In South Carolina, a vision for church planting
ROCK HILL, S.C. — A quarter-century ago, the Charlotte Avenue Church of Christ was at a crossroads.
The congregation in the Charlotte, N.C., suburb of Rock Hill, S.C., had a vision to serve its community and fulfill the Great Commission.
The church had a choice: It could expand its own facilities, or it could plant a new congregation in an area with incoming families, elder Steve Cox said.
Charlotte Avenue chose the latter, and that decision has resulted in three new congregations. Charlotte Avenue planted the Church of Christ at Gold Hill Road, and Gold Hill planted the Church of Christ at Clover and the Church of Christ at Indian Land.
“Acts chapter one, Jesus talks about how the church would grow in Jerusalem, Judea, Samaria and the whole world,” former Gold Hill elder Brett Pharr said. “And that’s the way the church grew, by church planting. … So, reigniting a mindset of church planting is key.”
Charlotte Avenue bought the land for the original church plant from a member, Cox said. Volunteers and some members who lived close to Fort Mill were asked to go and help the church plant get started and succeed. Then the members informed the surrounding neighborhoods about the new congregation.
“There is a spiritual side of planting it, and then there’s a physical side,” Cox said.
After more than two years of planning, the Gold Hill congregation opened. Not long after the first service in 1996, leaders began to notice that members were driving up to an hour to attend services.
Moreover, the church had grown from about 50 members to more than 300. So discussions about planting a new church began, Gold Hill elder Eric Bitting said.
“We really believe that people should be worshiping and converting in their neighborhoods,” Bitting said.
Missions can take place not just in a foreign country but in a nearby neighborhood, Bitting and Pharr said. With that in mind, Gold Hill planted a new congregation in Clover, S.C., 23 miles northwest of Fort Mill.
The Church of Christ at Clover held its first service in an elementary school in November 2011. The church conducted its first service in its new building in February 2013.
Before the COVID-19 pandemic, Clover had between 80 and 90 people attending Sunday morning services.
“Our vision is to preach God’s word to anybody that’ll listen, anywhere, any way we can,” Clover elder Jim Hood said.
Hood’s wife, Glenda, noticed that many people were not attending service regularly and were not active in the faith. But when these individuals became a part of a smaller group, at the Clover congregation, they were more active.
“Our vision is to preach God’s word to anybody that’ll listen, anywhere, any way we can.”
“They were more willing to step out and take part, and a lot more people were active and took part in the services and in outreach, in classes,” Glenda Hood said.

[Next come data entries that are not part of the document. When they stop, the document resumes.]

(** C1 fails as stated: 367 completed days give 366; a completed current
    month on 2024-03-31 with February not completed raises instead of giving
    1; on Monday 2022-01-03 the week before "2022-W01" is "2022-W00"
    (2022-01-01 and 02), which the seven-day step skips. *)
Lemma get_streak_run_counterexample :
  (forallb (fun k => match sub_days k now_2024_03_10 with
                     | Some d => completed cm_367_days (get_period_key "daily" d) "h"
                     | None => false end) (seq 0 367) = true /\
   (match sub_days 367 now_2024_03_10 with
    | Some d => completed cm_367_days (get_period_key "daily" d) "h"
    | None => true end) = false /\
   get_streak "h" "daily" cm_367_days now_2024_03_10 = Some 366%nat) /\
  (let cm := load_completions (store_with "monthly" "alice" "h" [mkdate 2024 3 31]) "alice" in
   get_period_key "monthly" (mkdate 2024 3 31) = "2024-03" /\
   completed cm "2024-03" "h" = true /\ completed cm "2024-02" "h" = false /\
   get_streak "h" "monthly" cm (mkdate 2024 3 31) = None) /\
  (let cm := load_completions (store_with "weekly" "alice" "h"
               [mkdate 2022 1 3; mkdate 2021 12 27]) "alice" in
   get_period_key "weekly" (mkdate 2022 1 3) = "2022-W01" /\
   get_period_key "weekly" (mkdate 2022 1 1) = "2022-W00" /\
   completed cm "2022-W01" "h" = true /\ completed cm "2022-W00" "h" = false /\
   get_streak "h" "weekly" cm (mkdate 2022 1 3) = Some 2%nat).
Proof. vm_compute. repeat split. Qed.

(** C4: when the current period holds no completion of the habit (in
    particular when the habit has none at all), the streak is 0. *)
Theorem get_streak_zero (habit_name habit_type : string) (cm : completions_map) (now : date) :
  completed cm (get_period_key habit_type now) habit_name = false ->
  get_streak habit_name habit_type cm now = Some 0%nat.
Proof. intros H. unfold get_streak. simpl. rewrite H. reflexivity. Qed.

Lemma get_streak_zero_witness :
  completed (load_completions (store_with "daily" "alice" "h" []) "alice")
    (get_period_key "weekly" now_2024_03_10) "h" = false /\
  get_streak "h" "weekly" (load_completions (store_with "daily" "alice" "h" []) "alice")
    now_2024_03_10 = Some 0%nat.
Proof.
  split; [vm_compute; reflexivity|].
  apply get_streak_zero. vm_compute. reflexivity.
Defined.

(** C2 (code_bug): with monthly cadence, [check_date.replace(month=..)]
    keeps the day of the month; from 2024-03-31 the date 2024-02-31 does
    not exist and [replace] raises [ValueError] out of [get_streak]. *)
Theorem get_streak_monthly_day31_raises :
  get_streak "h" "monthly"
    (load_completions (store_with "monthly" "alice" "h" [mkdate 2024 3 31]) "alice")
    (mkdate 2024 3 31) = None.
Proof. vm_compute. reflexivity. Qed.

(** C3 (code_bug): the guard [if streak > 365: break] runs after the
    increment, so 367 completed days give a streak of 366. *)
Theorem get_streak_cap_366 :
  get_streak "h" "daily" cm_367_days now_2024_03_10 = Some 366%nat.
Proof. vm_compute. reflexivity. Qed.

(** ** Period keys *)

(** C5 (corrected): on every date a [datetime] can hold, the daily key
    reads back as "Y-MM-DD" of the date, where Y is [%Y], the year in
    decimal without zero padding (glibc's [strftime]); the weekly key as
    "Y-W" followed by the two digits of [%W] (in [0, 53]); the monthly key
    as "Y-MM"; any other cadence gets the daily key. From year 1000 on the
    year has four digits and the keys are 10, 8 and 7 characters long.
    [get_period_key] is total: it raises nothing. *)
Theorem get_period_key_formats (d : date) :
  valid_date d = true ->
  parse_ymd (get_period_key "daily" d) = Some (year d, month d, day d) /\
  (parse_yW (get_period_key "weekly" d) = Some (year d, week_W d) /\ 0 <= week_W d <= 53) /\
  parse_ym (get_period_key "monthly" d) = Some (year d, month d) /\
  (forall habit_type : string, habit_type <> "daily" -> habit_type <> "weekly" ->
     habit_type <> "monthly" -> get_period_key habit_type d = get_period_key "daily" d) /\
  (1000 <= year d ->
     String.length (get_period_key "daily" d) = 10%nat /\
     String.length (get_period_key "weekly" d) = 8%nat /\
     String.length (get_period_key "monthly" d) = 7%nat).
Proof.
  intros Hv. pose proof (week_W_bounds d Hv) as HW.
  apply valid_date_spec in Hv. destruct Hv as [Hy [Hm Hd]].
  assert (days_in_month (year d) (month d) <= 31) by
    (unfold days_in_month; destruct (is_leap (year d)), (_ || _); repeat case_match; lia).
  split; [|split; [|split; [|split]]].
  - cbn -[fmt_ymd]. destruct d as [y m dd]. apply parse_ymd_fmt; cbn in *; lia.
  - cbn -[fmt_yW]. split; [|exact HW]. apply parse_yW_fmt; [reflexivity|reflexivity|lia|lia].
  - cbn -[fmt_ym]. destruct d as [y m dd]. apply parse_ym_fmt; cbn in *; lia.
  - intros habit_type H1 H2 H3. unfold get_period_key.
    apply String.eqb_neq in H1, H2, H3. rewrite H1, H2, H3. reflexivity.
  - intros H1000.
    assert (HY : exists a b c e, fmt_Y (year d) = String a (String b (String c (String e EmptyString)))).
    { unfold fmt_Y. destruct (Z.ltb_spec (year d) 10); [lia|].
      destruct (Z.ltb_spec (year d) 100); [lia|]. destruct (Z.ltb_spec (year d) 1000); [lia|].
      do 4 eexists. reflexivity. }
    destruct HY as (a & b & c & e & HY).
    unfold get_period_key, fmt_ymd, fmt_yW, fmt_ym. rewrite HY.
    split; [|split]; reflexivity.
Qed.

They were “just generally more active than what they had felt in a larger group.”
The Church of Christ at Clover has been able to reach areas that were not being served, Jim Hood said. Recently, the church has organized friends and family days, singing functions for the congregation and several ladies’ classes, which are open to any women interested in studying the Word of God.
Five to six years after starting the new church plant in Clover, Gold Hill bought land to plant the Church of Christ at Indian Land — the third plant stemming from Charlotte Avenue’s original vision.

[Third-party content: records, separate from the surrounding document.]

(** [cleanPrompt] of the single generation, with the two optional
    additions. *)
Definition cleanPrompt_of (customPrompt selectedBodyType : string)
    (environment additionalContext : option string) : string :=
  let cleanPrompt :=
    Js.or_else (Js.trim (Js.replace customPrompt "{{PROMPT}}" EmptyString))
               customPrompt in
  let cleanPrompt := Js.replace cleanPrompt "<BodyType>" selectedBodyType in
  let cleanPrompt :=
    match environment with
    | Some env =>
        if Js.truthy env
        then cleanPrompt ++ Js.nl ++ Js.nl
             ++ "ENVIRONMENT SETTING: Place the product in an " ++ env ++ " setting."
        else cleanPrompt
    | None => cleanPrompt
    end in
  match additionalContext with
  | Some ctx =>
      if Js.truthy ctx
      then cleanPrompt ++ Js.nl ++ Js.nl ++ "SPECIFIC SCENE DETAILS: " ++ ctx
      else cleanPrompt
  | None => cleanPrompt
  end.

(** The instruction text of the single generation. *)
Definition finalPromptWithAnalysis_of (presetId : PresetType)
    (customPrompt selectedBodyType : string)
    (environment additionalContext : option string) (description : string)
  : string :=
  let cleanPrompt :=
    cleanPrompt_of customPrompt selectedBodyType environment additionalContext in
  if PresetType_eqb presetId LIFESTYLE then
    "COMPOSITE TASK: " ++ cleanPrompt ++ Js.nl
    ++ strictBodyInstruction_of selectedBodyType ++ Js.nl ++ Js.nl
    ++ "STRICT REQUIREMENT: The object in the input image is the SOURCE OF TRUTH. Do not regenerate the geometry, text, or logos. You are a compositor, not a designer. Maintain these exact details:"
    ++ Js.nl ++ description
  else
    cleanPrompt ++ Js.nl ++ Js.nl ++ preserve_heading ++ Js.nl ++ description.

Definition processImagesWithGemini (P : Platform)
    (sourceImages : list SourceImage) (presetId : PresetType)
    (customPrompt apiKey : string) (imageQuality : ImageSize)
    (onStatusUpdate : bool) (referenceImageBase64 : option string)
    (targetAngles : option (list string)) (bodyType : option string)
    (targetAspectRatio : string)
    (environment additionalContext : option string)
  : M (list ProcessedImage) :=
  match find (fun p => PresetType_eqb (id p) presetId) PRESETS with
  | None => throw (mkError "Invalid preset selected")
  | Some preset =>
      let reference := reference_to_use referenceImageBase64 presetId in
      let selectedBodyType := selectedBodyType_of bodyType in
      if PresetType_eqb presetId GHOST_MANNEQUIN then
        Promise_all P
          (mapi (ghost_unit P (List.length sourceImages) customPrompt apiKey
                   imageQuality onStatusUpdate reference selectedBodyType)
                sourceImages)
      else
        let primaryImg := primaryImg_of sourceImages in
        status_update onStatusUpdate "Analyzing primary product features..." ;;
        primaryFile <-
          match primaryImg with
          | Some i => ret (file i)
          | None => throw (typeError "Cannot read properties of undefined (reading 'file')")
          end ;;
        a <- analyzeProductFeatures P primaryFile apiKey onStatusUpdate ;;
        contextParts <- build_contextParts sourceImages onStatusUpdate reference ;;
        if PresetType_eqb presetId ANGLES then
          Promise_all P
            (mapi (angle_unit P contextParts customPrompt apiKey imageQuality
                     onStatusUpdate selectedBodyType a)
                  (anglesToGenerate_of targetAngles))
        else
          let finalPromptWithAnalysis :=
            finalPromptWithAnalysis_of presetId customPrompt selectedBodyType
              environment additionalContext (description a) in
          let requestParts :=
            (contextParts ++ [TextPart ("TASK: " ++ finalPromptWithAnalysis)])%list in
          status_update onStatusUpdate "Generating final high-quality asset..." ;;
          resultUrl <- callGeminiGenerator P requestParts apiKey imageQuality
                         onStatusUpdate targetAspectRatio ;;
          ret [{| url := resultUrl; filename := analysisFilename a |}]
  end.

(* ================================================================= *)
(** ** The caller: [handleProcess] of the application component *)
(* ================================================================= *)

Module App.

(** The part of the component state that [handleProcess] reads. *)
Record State : Type := {
  apiKey : string;
  sourceImages : list SourceImage;
  selectedPreset : option Preset;
  customPrompt : string;
  imageQuality : ImageSize;
  referenceImage : option string;
  selectedAngles : list string;
  bodyType : string;
  lifestyleRatio : string;
  isPortrait : bool;
  lifestyleEnv : string;
  lifestyleContext : string
}.

Record ProcessingState : Type := {
  isProcessing : bool;
  statusMessage : option string;
  error : option string;
  processedImages : list ProcessedImage
}.

(** What [handleProcess] leaves behind: nothing but the key prompt, nothing
    at all, or a new processing state (and whether the stored key was
    cleared). *)
Inductive Handled : Type :=
| ShowKeyInput
| NothingToDo
| Finished (s : ProcessingState) (keyCleared : bool).

(** The aspect ratio string computed for the service. *)
Definition targetAspectRatio_of (presetId : PresetType) (lifestyleRatio : string)
    (isPortrait : bool) : string :=
  if PresetType_eqb presetId LIFESTYLE then
    if String.eqb lifestyleRatio "1:1" then "1:1"
    else if String.eqb lifestyleRatio "4:3" then
      (if isPortrait then "3:4" else "4:3")
    else if String.eqb lifestyleRatio "16:9" then
      (if isPortrait then "9:16" else "16:9")
    else "1:1"
  else "1:1".

Definition handleProcess (P : Platform) (st : State) : M Handled :=
  if negb (Js.truthy (apiKey st)) then ret ShowKeyInput
  else
    match sourceImages st, selectedPreset st with
    | [], _ | _, None => ret NothingToDo
    | _ :: _, Some preset =>
        let targetAspectRatio :=
          targetAspectRatio_of (id preset) (lifestyleRatio st) (isPortrait st) in
        try_catch
          (results <- processImagesWithGemini P (sourceImages st) (id preset)
                        (customPrompt st) (apiKey st) (imageQuality st) true
                        (referenceImage st) (Some (selectedAngles st))
                        (Some (bodyType st)) targetAspectRatio
                        (Some (lifestyleEnv st)) (Some (lifestyleContext st)) ;;
           ret (Finished {| isProcessing := false;
                            statusMessage := Some "Done!";
                            error := None;
                            processedImages := results |} false))
          (fun err =>
             let msg := match message err with Some m => m | None => EmptyString end in
             if Js.includes msg "Requested entity was not found"
                || Js.includes msg "403" || Js.includes msg "API key"
             then
               ret (Finished {| isProcessing := false;
                                statusMessage := None;
                                error := Some "API Key invalid or session expired. Please select a key again.";
                                processedImages := [] |} true)
             else
               ret (Finished {| isProcessing := false;
                                statusMessage := None;
                                error := Some (Js.or_else msg "An unexpected error occurred");
                                processedImages := [] |} false))
    end.

End App.

(* ================================================================= *)
(** ** Observations on traces *)
(* ================================================================= *)

Definition is_invoke (ev : Event) : bool :=
  match ev with EvInvoke => true | _ => false end.

Definition is_delay (ev : Event) : bool :=
  match ev with EvDelay _ => true | _ => false end.

Definition is_status (ev : Event) : bool :=
  match ev with EvStatus _ => true | _ => false end.

Definition is_remote (ev : Event) : bool :=
  match ev with EvRemote _ _ => true | _ => false end.


Definition count (p : Event -> bool) (tr : list Event) : nat :=
  List.length (filter p tr).

(** The requests sent to the generation model, oldest first. *)
Definition generation_request (ev : Event) : option GenerateContentParameters :=
  match ev with
  | EvRemote _ req =>
      match config req with
      | ImageConfig _ _ _ => Some req
      | JsonConfig _ => None
      end
  | _ => None
  end.

Fixpoint generation_requests (tr : list Event) : list GenerateContentParameters :=
  match tr with
  | [] => []
  | ev :: tr' =>
      match generation_request ev with
      | Some req => req :: generation_requests tr'
      | None => generation_requests tr'
      end
  end.

Definition aspectRatio_of (req : GenerateContentParameters) : option string :=
  match config req with
  | ImageConfig _ r _ => Some r
  | JsonConfig _ => None
  end.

Indian Land is not an official town. It’s a community located between Pineville, N.C., and Lancaster, S.C. The congregation began meeting on the first Sunday in January 2020 at a recreational center in Indian Land. The congregation moved into its newly constructed building at the beginning of 2021. On Sunday mornings, the attendance, pre-COVID, was between 70 and 75.
Like the original planting church, this newest congregation wants to fulfill the Great Commission.
“We want to see that carried out locally in the community of Indian Land,” minister Chad Garrett said.
The Indian Land church’s focus is to help the surrounding area. Garrett recently became involved in the Indian Land Chamber of Commerce as a way to strengthen the congregation’s ties with the community.
Garrett’s advice for church planters: Take care of the physical side. But don’t neglect the spiritual side.
Christians must invest time in talking to, spending time with and studying with people, including those who have been baptized, he said. Proper planning, prayer, vision, strong leadership and financial support are all essential to a successful church plant.
Also, having dedicated people to help with the new church plant is a huge asset, Jim Hood said. In addition, he believes that the heart and the mindset of the people are more important than the building.
Bitting believes that planting grows Christians in the church because of the mission work they are doing in their communities.
Gold Hill leaders noticed that through church planting, they started developing new talent, Pharr said. New skills were brought out in the members, and those members learned to grow because the congregation had to pull together.
But attention must be paid, too, to the needs of the planting congregation.
“Don’t lose sight of … how it’s going to be affected and how it’s going to look post-plant,” Bitting said.